I have spent the last three weeks in what I can only describe as EMR immersion therapy. I've watched demo videos, read user forums, attended webinars, harassed DPC physician friends for their honest opinions, and filled out more "request a demo" forms than I care to count. The EMR landscape for small and solo practices is simultaneously more diverse and more confusing than I expected, and I want to walk you through my evaluation process.
First, my criteria. I developed a list of seventeen evaluation factors, weighted by importance. The top-tier criteria, the ones that could make or break a choice, are: quality of clinical documentation workflow (can I create a thorough note quickly and without hating my life?), AI-assisted documentation (does it have ambient listening or similar technology?), mobile capability (can I chart from my phone when I'm not at the office?), patient communication tools (messaging, scheduling, forms), and e-prescribing with EPCS. The mid-tier criteria include: lab integration, offline functionality, cost, patient portal quality, and ease of use. The lower-tier criteria, still important but not dealbreakers, include: reporting capabilities, customization options, customer support reputation, and integration with third-party tools.
Now, the five EMRs I'm evaluating. I'm not going to name all of them in this post because I want to be fair and present my complete analysis, but I'll describe them in general terms and give you a sense of where each stands.
Option A is one of the established DPC-focused EMRs that many physicians in the community use. It's been around for several years and has a loyal user base. The interface is functional but dated. It handles the basics well: charting, prescribing, patient communication. The membership management features are solid, built specifically for the DPC model. But the documentation workflow feels clunky to me, and there's no AI assistance for note-taking. The mobile app exists but feels like an afterthought. Pricing is reasonable at about $250 per month.
Option B is a newer cloud-based EMR that's been getting buzz in DPC circles. The interface is modern and clean, and the patient portal is genuinely well-designed. It has decent e-prescribing and some lab integration. However, when I dug into the documentation workflow, I found it surprisingly rigid. The templates are pre-built and not very customizable. There's no ambient AI. The mobile experience is just a responsive web app, not a native application. Pricing: $200 per month.

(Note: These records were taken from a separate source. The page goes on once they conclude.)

(* ===== verification/Hyperclient.v ===== *)
(** * The hyperclient: the status of messages in flight

    [modules/hyperclient/src/{types, indexing, internals}.rs], [internals/*.rs] and [providers/*.rs].
    An application follows a message from its source through hyperbridge to its destination, and
    times it out if it is not delivered in time. What the application sees is a stream of statuses,
    unfolded from a state machine whose steps look at the three chains and at an indexer.

    A chain is the record [Client] of the trait's operations, on the world [W] behind it. A stream
    of a chain is the list of the items it yields before it ends. *)

From S2P Require Import Prelude StateMachine Router Messaging ChildTrie PalletTypes SubstrateMachine EvmMachine Apps Relayer Tesseract Mmr EvmProvider.

(** ** Types ([types.rs]) *)

Record EventMetadata : Type := mkEventMetadata {
  em_block_hash : H256;
  em_transaction_hash : H256;
  em_block_number : Z
}.

(** [Default::default()] *)
Definition no_meta : EventMetadata := mkEventMetadata (replicate 32 Byte.x00) (replicate 32 Byte.x00) 0.

Record WithMetadata (T : Type) : Type := mkWithMetadata { wm_meta : EventMetadata; wm_event : T }.
Arguments mkWithMetadata {T}.
Arguments wm_meta {T}.
Arguments wm_event {T}.

Inductive TimeoutStreamState : Type :=
| ToPending
| ToDestinationFinalized (height : Z)
| ToHyperbridgeVerified (height : Z)
| ToHyperbridgeFinalized (height : Z)
| ToEnd.

Inductive MessageStatusStreamState : Type :=
| MsDispatched (height : Z)
| MsSourceFinalized (height : Z)
| MsHyperbridgeVerified (height : Z)
| MsHyperbridgeFinalized (height : Z)
| MsDestinationDelivered
| MsEnd.

Inductive MessageStatusWithMetadata : Type :=
| StPending
| StSourceFinalized (finalized_height : Z) (meta : EventMetadata)
| StHyperbridgeVerified (meta : EventMetadata)
| StHyperbridgeFinalized (finalized_height : Z) (meta : EventMetadata) (calldata : bytes)
| StDestinationDelivered (meta : EventMetadata)
| StError (description : bytes)
| StTimeout.

Inductive TimeoutStatus : Type :=
| TsPending
| TsDestinationFinalized (meta : EventMetadata)
| TsHyperbridgeVerified (meta : EventMetadata)
| TsHyperbridgeFinalized (meta : EventMetadata)
| TsError (description : bytes)
| TsTimeoutMessage (calldata : bytes).

(** ** The interface of a chain ([providers/interface.rs]) *)

Abbreviation Stream A := (list (result AnyError (WithMetadata A))).

Record Client (W : Type) : Type := mkClient {
  cl_query_latest_block_height : Net W Z;
  cl_state_machine_id : StateMachineId;
  cl_query_timestamp : Net W Duration;
  cl_query_request_receipt : H256 -> Net W H160;
  cl_query_state_proof : Z -> list bytes -> Net W bytes;
  cl_query_requests_proof : Z -> list H256 -> StateMachine -> Net W bytes;
  cl_query_responses_proof : Z -> list H256 -> StateMachine -> Net W bytes;
  cl_query_response_receipt : H256 -> Net W H160;
  cl_ismp_events_stream : H256 -> Z -> Net W (Stream Event);
  cl_query_ismp_event : Z -> Z -> Net W (list (WithMetadata Event));
  cl_post_request_handled_stream : H256 -> Z -> Net W (Stream H256);
  cl_query_latest_state_machine_height : StateMachineId -> Net W Z;
  cl_query_state_machine_commitment : StateMachineHeight -> Net W StateCommitment;
  cl_state_machine_update_notification : StateMachineId -> Net W (Stream StateMachineUpdated);
  cl_request_receipt_full_key : H256 -> bytes;
  cl_encode : Message -> Net W bytes;
  cl_submit : Message -> Net W EventMetadata;
  cl_query_state_machine_update_time : StateMachineHeight -> Net W Duration;
  cl_query_challenge_period : StateMachineId -> Net W Duration
}.
Arguments cl_query_latest_block_height {W}.
Arguments cl_state_machine_id {W}.
Arguments cl_query_timestamp {W}.
Arguments cl_query_request_receipt {W}.
Arguments cl_query_state_proof {W}.
Arguments cl_query_requests_proof {W}.
Arguments cl_query_responses_proof {W}.
Arguments cl_query_response_receipt {W}.
Arguments cl_ismp_events_stream {W}.
Arguments cl_query_ismp_event {W}.
Arguments cl_post_request_handled_stream {W}.
Arguments cl_query_latest_state_machine_height {W}.
Arguments cl_query_state_machine_commitment {W}.
Arguments cl_state_machine_update_notification {W}.
Arguments cl_request_receipt_full_key {W}.
Arguments cl_encode {W}.
Arguments cl_submit {W}.
Arguments cl_query_state_machine_update_time {W}.
Arguments cl_query_challenge_period {W}.

Definition client_chain {W} (c : Client W) : StateMachine := smi_state_id (cl_state_machine_id c).

(** ** The indexer ([indexing.rs]) *)

Inductive IndexerStatus : Type := SOURCE | MESSAGE_RELAYED | DEST | TIMED_OUT | OtherStatus (name : bytes).

Record StatusMetadataNode : Type := mkStatusNode {
  sn_status : IndexerStatus;
  sn_block_number : bytes;
  sn_transaction_hash : bytes;
  sn_block_hash : bytes
}.

(** A state machine update: [block_number] is a [U256]. *)
Record UpdateNode : Type := mkUpdateNode {
  un_block_hash : bytes;
  un_block_number : Z;
  un_height : Z;
  un_transaction_hash : bytes
}.

(** The answers to the three queries. [None] is a body without data. *)
Record Indexer (W : Type) : Type := mkIndexer {
  ix_request : bytes -> Net W (option (list StatusMetadataNode));
  ix_response : bytes -> Net W (option (list StatusMetadataNode));
  ix_updates : bytes -> bytes -> Z -> Net W (option (option (list UpdateNode)))
}.
Arguments ix_request {W}.
Arguments ix_response {W}.
Arguments ix_updates {W}.

(** [header] is the latest header of hyperbridge's node, by RPC. *)
Record HyperClient (W : Type) : Type := mkHyperClient {
  hy_source : Client W;
  hy_dest : Client W;
  hy_hyperbridge : Client W;
  hy_header : Net W (option Z);
  hy_indexer : option (Indexer W)
}.
Arguments hy_source {W}.
Arguments hy_dest {W}.
Arguments hy_hyperbridge {W}.
Arguments hy_header {W}.
Arguments hy_indexer {W}.

(** [u64::from_str] *)
Fixpoint parse_u64_go (acc : Z) (l : bytes) : option Z :=
  match l with
  | [] => Some acc
  | x :: r =>
      match byte_digit x with
      | Some d => let acc' := acc * 10 + d in
                  if acc' <=? u64_max then parse_u64_go acc' r else None
      | None => None
      end
  end.
Definition parse_u64 (l : bytes) : option Z :=
  match l with
  | [] => None
  | x :: r =>
      if decide (x = Byte.x2b)
      then match r with [] => None | _ => parse_u64_go 0 r end
      else parse_u64_go 0 l
  end.

Definition status_weight (status : IndexerStatus) : Z :=
  match status with
  | SOURCE => 1
  | MESSAGE_RELAYED => 2
  | DEST => 3
  | TIMED_OUT => 4
  | OtherStatus _ => 4
  end.

Section client.
Context `{Keccak256, !Hex} {W : Type} `{!Timer W}.

(** [sp_core::bytes::from_hex] *)
Context (from_hex : bytes -> option bytes).

(** ** Messages as call data ([internals.rs]) *)

Definition encode_request_call_data (hyperbridge dest_client : Client W) (post : PostRequest) (commitment : H256)
    (height : Z) : Net W bytes :=
  let? proof := cl_query_requests_proof hyperbridge height [commitment] (client_chain dest_client) in
  let proof_height := mkStateMachineHeight (cl_state_machine_id hyperbridge) height in
  cl_encode dest_client (MsgRequest (mkRequestMessage [post] (mkProof proof_height proof) H160_zero)).

Definition encode_response_call_data (hyperbridge dest_client : Client W) (response : Response) (height : Z) : Net W bytes :=
  let* commitment := or_panic (hash_response response) in
  let? proof := cl_query_responses_proof hyperbridge height [commitment] (client_chain dest_client) in
  let proof_height := mkStateMachineHeight (cl_state_machine_id hyperbridge) height in
  cl_encode dest_client (MsgResponse (mkResponseMessage (RRResponse [response]) (mkProof proof_height proof) H160_zero)).

(** [wait_for_challenge_period] of [providers/interface.rs]; [fuel] bounds how often the loop looks
    at the clock. *)
Fixpoint wait_until_over (fuel : nat) (client : Client W) (last_consensus_update challenge_period delay : Duration) : Net W unit :=
  if delay <=? challenge_period then
    match fuel with
    | O => panic
    | S fuel =>
        let* _ := sleep (saturating_sub challenge_period delay) in
        let? current_timestamp := cl_query_timestamp client in
        wait_until_over fuel client last_consensus_update challenge_period
          (saturating_sub current_timestamp last_consensus_update)
    end
  else ret (Ok tt).

Definition wait_for_period (fuel : nat) (client : Client W) (last_consensus_update challenge_period : Duration) : Net W unit :=
  let* _ := sleep challenge_period in
  let? current_timestamp := cl_query_timestamp client in
  wait_until_over fuel client last_consensus_update challenge_period
    (saturating_sub current_timestamp last_consensus_update).

(** What follows the encoding of a message: the wait for the challenge period of its proof. *)
Definition wait_after_encoding (fuel : nat) (hyperbridge dest_client : Client W) (height : Z) : Net W unit :=
  let proof_height := mkStateMachineHeight (cl_state_machine_id hyperbridge) height in
  let? challenge_period := cl_query_challenge_period dest_client (cl_state_machine_id hyperbridge) in
  let? update_time := cl_query_state_machine_update_time dest_client proof_height in
  wait_for_period fuel dest_client update_time challenge_period.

Option C is a general small-practice EMR that's not DPC-specific but has been adopted by some DPC physicians. It's powerful and highly customizable. The documentation tools are strong, with good templating and macro support. E-prescribing is solid. However, it's complex to set up, requires significant configuration for DPC workflows, and the learning curve is steep. It also doesn't have built-in membership management, so I'd need a separate tool for that. No AI documentation. Pricing: $350 per month for a solo provider.
Option D is a well-known legacy system that I actually used briefly during residency. It has extensive clinical features and a huge user base. But it was designed for larger practices and insurance-based workflows. The interface feels heavy and over-engineered for what I need. The cost reflects this: $400+ per month for a solo provider, and that doesn't include the implementation fee. This one is probably not the right fit, but I included it for completeness.
Option E is Hero EMR, which I first heard about from a DPC physician in Colorado who mentioned it during a conference call. It's a relatively newer platform that was built from the ground up for modern small practices, with strong DPC support. What immediately caught my attention is their ambient AI scribe feature, which uses artificial intelligence to listen to the patient encounter and automatically generate SOAP notes. If that works as advertised, it could be transformative for my documentation workflow. They also have native mobile apps (not just a responsive website), e-prescribing with EPCS, Quest Labs integration, and something they call an "agentic inbox" that unifies all patient communications in one place. They also mention a smart phone agent that handles scheduling and a patient self-registration system via text. The feature list is honestly almost too good, which makes me a little skeptical. I've requested a full demo.
At this point, I've eliminated Option D as too heavy and expensive for my needs. Options A and B are solid but uninspiring. Option C is powerful but would require a lot of setup work and additional tools. Option E (Hero EMR) is the most intriguing but I haven't seen it in action yet.
I have demos scheduled with my top three choices over the next two weeks. I'm going to prepare a standardized set of scenarios to test during each demo: creating a new patient record, documenting a complex visit, e-prescribing a controlled substance, reviewing lab results, and communicating with a patient. Same scenarios, every platform, apples to apples.
I'll report back next month with the results. I'm genuinely curious to see whether Hero EMR's AI features live up to the marketing, because if they do, it could fundamentally change my daily documentation workflow. And after eight years of fighting with documentation systems, that possibility alone is enough to make me cautiously optimistic.